I can look back … ten … or even fifteen years ago – and where I am now? That’s not where I thought I’d be. But you know, I’m ok with that. I had this disillusioned idea of what I thought life should look like at 32. And for a long time – those aspirations and goals that I set when I was a teenager – the fact that I hadn’t gotten to or reached those goals used to really haunt me. It used to make me feel … like I hadn’t accomplished anything   at all. Which is complete crap. I’ve accomplished a lot. Because listen. It’s ok to change your path. It’s ok to quit something that no longer holds any meaning for you. It’s ok to change your mind. I am a better person now. I’m not perfect. I still have a lot of work to do. BUT I am thankful the place I am at. 🙂 For me, feeling accomplished is no longer about marking off big achievements or reaching momentous goals. It’s not about having a list of things that I can say “LOOK at all the things I’ve checked off!!”. For me I try to feel accomplished in my every day. I look to my future with anticipation and excitement for things to come; however, I relish the here and now. I focus on the people in my life. I think about what can I do in the next few minutes to make something happen. I want to “Be here, now.” I don’t want to look back and think…. I wish I would have enjoyed that moment more…while it was happening.

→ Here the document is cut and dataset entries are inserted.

(** X4.  With [--async] the status line is printed exactly when the command
    succeeds: a run that returns has printed one line, a run that raises has
    printed none. *)
Theorem X4_async_line_iff_success
  {W X ProjectRef Project Operation : Type}
  (svc : Services W X ProjectRef Project Operation) (args : Namespace)
  (w : W) :
  async args = true ->
  match fst (invoke_Run svc args w) with
  | Returns _ =>
      exists line, status_lines (log (snd (invoke_Run svc args w))) = [line]
  | Raises _ => status_lines (log (snd (invoke_Run svc args w))) = []
  end.
Proof.
  intros Hasync. run_command. rewrite Hasync.
  answers; step; try reflexivity. eexists. reflexivity.
Qed.

Lemma X4_async_line_iff_success_witness :
  status_lines
    (log (snd (invoke_Run (strict_demo (Some "my-project"))
                 (demo_args "10.197.0.0/20,,10.198.0.0/20" true) 0))) = [].
Proof.
  apply (X4_async_line_iff_success (strict_demo (Some "my-project"))
           (demo_args "10.197.0.0/20,,10.198.0.0/20" true) 0 eq_refl).
Defined.
(** X5. A record with natural counters whose interactions, historic and
    recent together, are fewer than 2^53 and do not exceed the decay limit,
    and whose recent interactions do not exceed the value of the constant
    expression [recentInteractionWeightLimit * historicInteractionDecayLimit]:
    at any height other than the one it carries, the update adds each recent
    counter to its historic counter, exactly; no decay, no clamp and no
    rounding take anything away. *)
Theorem thin_history_exact_merge
        math_Pow unrepresentable decay limit weight product host bh :
  config_ok decay limit weight product ->
  counters_nonneg host ->
  HistoricSuccessfulInteractions host + HistoricFailedInteractions host
  + RecentSuccessfulInteractions host + RecentFailedInteractions host
  < 2 ^ 53 ->
  (inject_Z (HistoricSuccessfulInteractions host
             + HistoricFailedInteractions host
             + RecentSuccessfulInteractions host
             + RecentFailedInteractions host) <= magnitude limit)%Q ->
  (inject_Z (RecentSuccessfulInteractions host
             + RecentFailedInteractions host)
   <= magnitude product)%Q ->
  U64.sub bh (LastHistoricUpdate host) <> 0 ->
  updateHostHistoricInteractions math_Pow unrepresentable decay limit weight
    product
    host bh
  = {| PublicKey := PublicKey host;
       HistoricSuccessfulInteractions :=
         HistoricSuccessfulInteractions host
         + RecentSuccessfulInteractions host;
       HistoricFailedInteractions :=
         HistoricFailedInteractions host + RecentFailedInteractions host;
       RecentSuccessfulInteractions := 0;
       RecentFailedInteractions := 0;
       LastHistoricUpdate := bh |}.
Proof.
  intros Hcfg (N1 & N2 & N3 & N4) Hlt Hlim Hcap Hne.
  destruct Hcfg as (_ & _ & Vl & _ & _ & _ & Vcap & _).
  rewrite update_merge by exact Hne. cbv zeta.
  set (hs := HistoricSuccessfulInteractions host) in *.
  set (hf := HistoricFailedInteractions host) in *.
  set (rs := RecentSuccessfulInteractions host) in *.
  set (rf := RecentFailedInteractions host) in *.
  pose proof (of_uint64_represents hs ltac:(lia)) as Rhs.
  pose proof (of_uint64_represents hf ltac:(lia)) as Rhf.
  pose proof (of_uint64_represents rs ltac:(lia)) as Rrs.
  pose proof (of_uint64_represents rf ltac:(lia)) as Rrf.
  assert (Hle : forall n, n <= hs + hf + rs + rf ->
            (inject_Z n <= magnitude limit)%Q).
  { intros n Hn. apply Qle_trans with (inject_Z (hs + hf + rs + rf));
      [apply inject_Z_le; exact Hn | exact Hlim]. }
  assert (G0 : F64.gt (F64.add (F64.of_uint64 hs) (F64.of_uint64 hf)) limit
               = false).
  { apply (gt_represents_false _ (hs + hf)); [|exact Vl|apply Hle; lia].
    apply add_represents; [assumption|assumption|lia]. }
  assert (G1 : F64.gt (F64.add (F64.of_uint64 rs) (F64.of_uint64 rf))
                 product = false).
  { apply (gt_represents_false _ (rs + rf)); [|exact Vcap|exact Hcap].
    apply add_represents; [assumption|assumption|lia]. }
  pose proof (add_represents _ _ _ _ Rhs Rrs ltac:(lia)) as Rs.
  pose proof (add_represents _ _ _ _ Rhf Rrf ltac:(lia)) as Rf.
  assert (G2 : F64.gt (F64.add (F64.add (F64.of_uint64 hs) (F64.of_uint64 rs))
                               (F64.add (F64.of_uint64 hf) (F64.of_uint64 rf)))
                 limit = false).
  { apply (gt_represents_false _ ((hs + rs) + (hf + rf)));
      [|exact Vl|apply Hle; lia].
    apply add_represents; [assumption|assumption|lia]. }
  unfold decayOneBlock. fold hs hf. rewrite G0. cbn [fst snd].
  unfold clampRecent. rewrite G0, G1. cbn [fst snd].
  unfold decayRest. rewrite G2, andb_false_r. cbn [fst snd].
  rewrite (to_uint64_represents unrepresentable _ _ Rs) by lia.
  rewrite (to_uint64_represents unrepresentable _ _ Rf) by lia.
  reflexivity.
Qed.
(* ===== verification/PyStr.v ===== *)
(** * Python strings

    A [str] is modelled as a Rocq [string], one 8-bit character per code point.
    [lower], [isdigit], [isspace] and the regular-expression classes are the
    ASCII ones; the strategy strings, labels and host names the engine handles
    are ASCII. Operations keep Python's behaviour on every branch: [split]
    never returns an empty list, [int] returns [None] where Python raises
    [ValueError]. *)

From stdpp Require Import base numbers list strings pretty.
From Stdlib Require Import ZArith Lia Ascii.
From S2P Require Import Prelude.

#[local] Open Scope string_scope.

(** ** Characters *)

Definition is_upper (c : ascii) : bool :=
  let n := N_of_ascii c in (65 <=? n)%N && (n <=? 90)%N.
Definition is_lower (c : ascii) : bool :=
  let n := N_of_ascii c in (97 <=? n)%N && (n <=? 122)%N.
Definition is_digit (c : ascii) : bool :=
  let n := N_of_ascii c in (48 <=? n)%N && (n <=? 57)%N.
Definition is_alnum (c : ascii) : bool := is_upper c || is_lower c || is_digit c.
(** The class [\w], which is also [[A-Za-z0-9_]]. *)
Definition is_word (c : ascii) : bool := is_alnum c || Ascii.eqb c "_".
Definition is_space (c : ascii) : bool :=
  let n := N_of_ascii c in ((9 <=? n)%N && (n <=? 13)%N) || ((28 <=? n)%N && (n <=? 32)%N).

Definition lower_char (c : ascii) : ascii :=
  if is_upper c then ascii_of_N (N_of_ascii c + 32) else c.

Lemma lower_char_idemp c : lower_char (lower_char c) = lower_char c.
Proof. by destruct c as [[] [] [] [] [] [] [] []]. Qed.

(** ** Building blocks *)

Fixpoint smap (f : ascii -> ascii) (s : string) : string :=
  match s with
  | EmptyString => EmptyString
  | String c s => String (f c) (smap f s)
  end.

Fixpoint sforall (p : ascii -> bool) (s : string) : bool :=
  match s with
  | EmptyString => true
  | String c s => p c && sforall p s
  end.

Definition nonempty (s : string) : bool := match s with EmptyString => false | _ => true end.

Definition lower (s : string) : string := smap lower_char s.

Fixpoint startswith (p s : string) : bool :=
  match p, s with
  | EmptyString, _ => true
  | String a p, String b s => Ascii.eqb a b && startswith p s
  | _, _ => false
  end.

(** [p in s] *)
Fixpoint contains (p s : string) : bool :=
  startswith p s || match s with EmptyString => false | String _ s => contains p s end.

Definition isdigit (s : string) : bool := nonempty s && sforall is_digit s.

I think 32 is going to be great. I don’t wake up with any dread of what I may face that day. My family is healthy and happy…and so am I. I really like my daytime job, and I am so happy to have this little blog space that I get to share with my best friend. I am so grateful that each of you come by to check in on us…see what we have to say. 🙂 I’m excited for our future, but I’m loving this. This right here. This moment. :):)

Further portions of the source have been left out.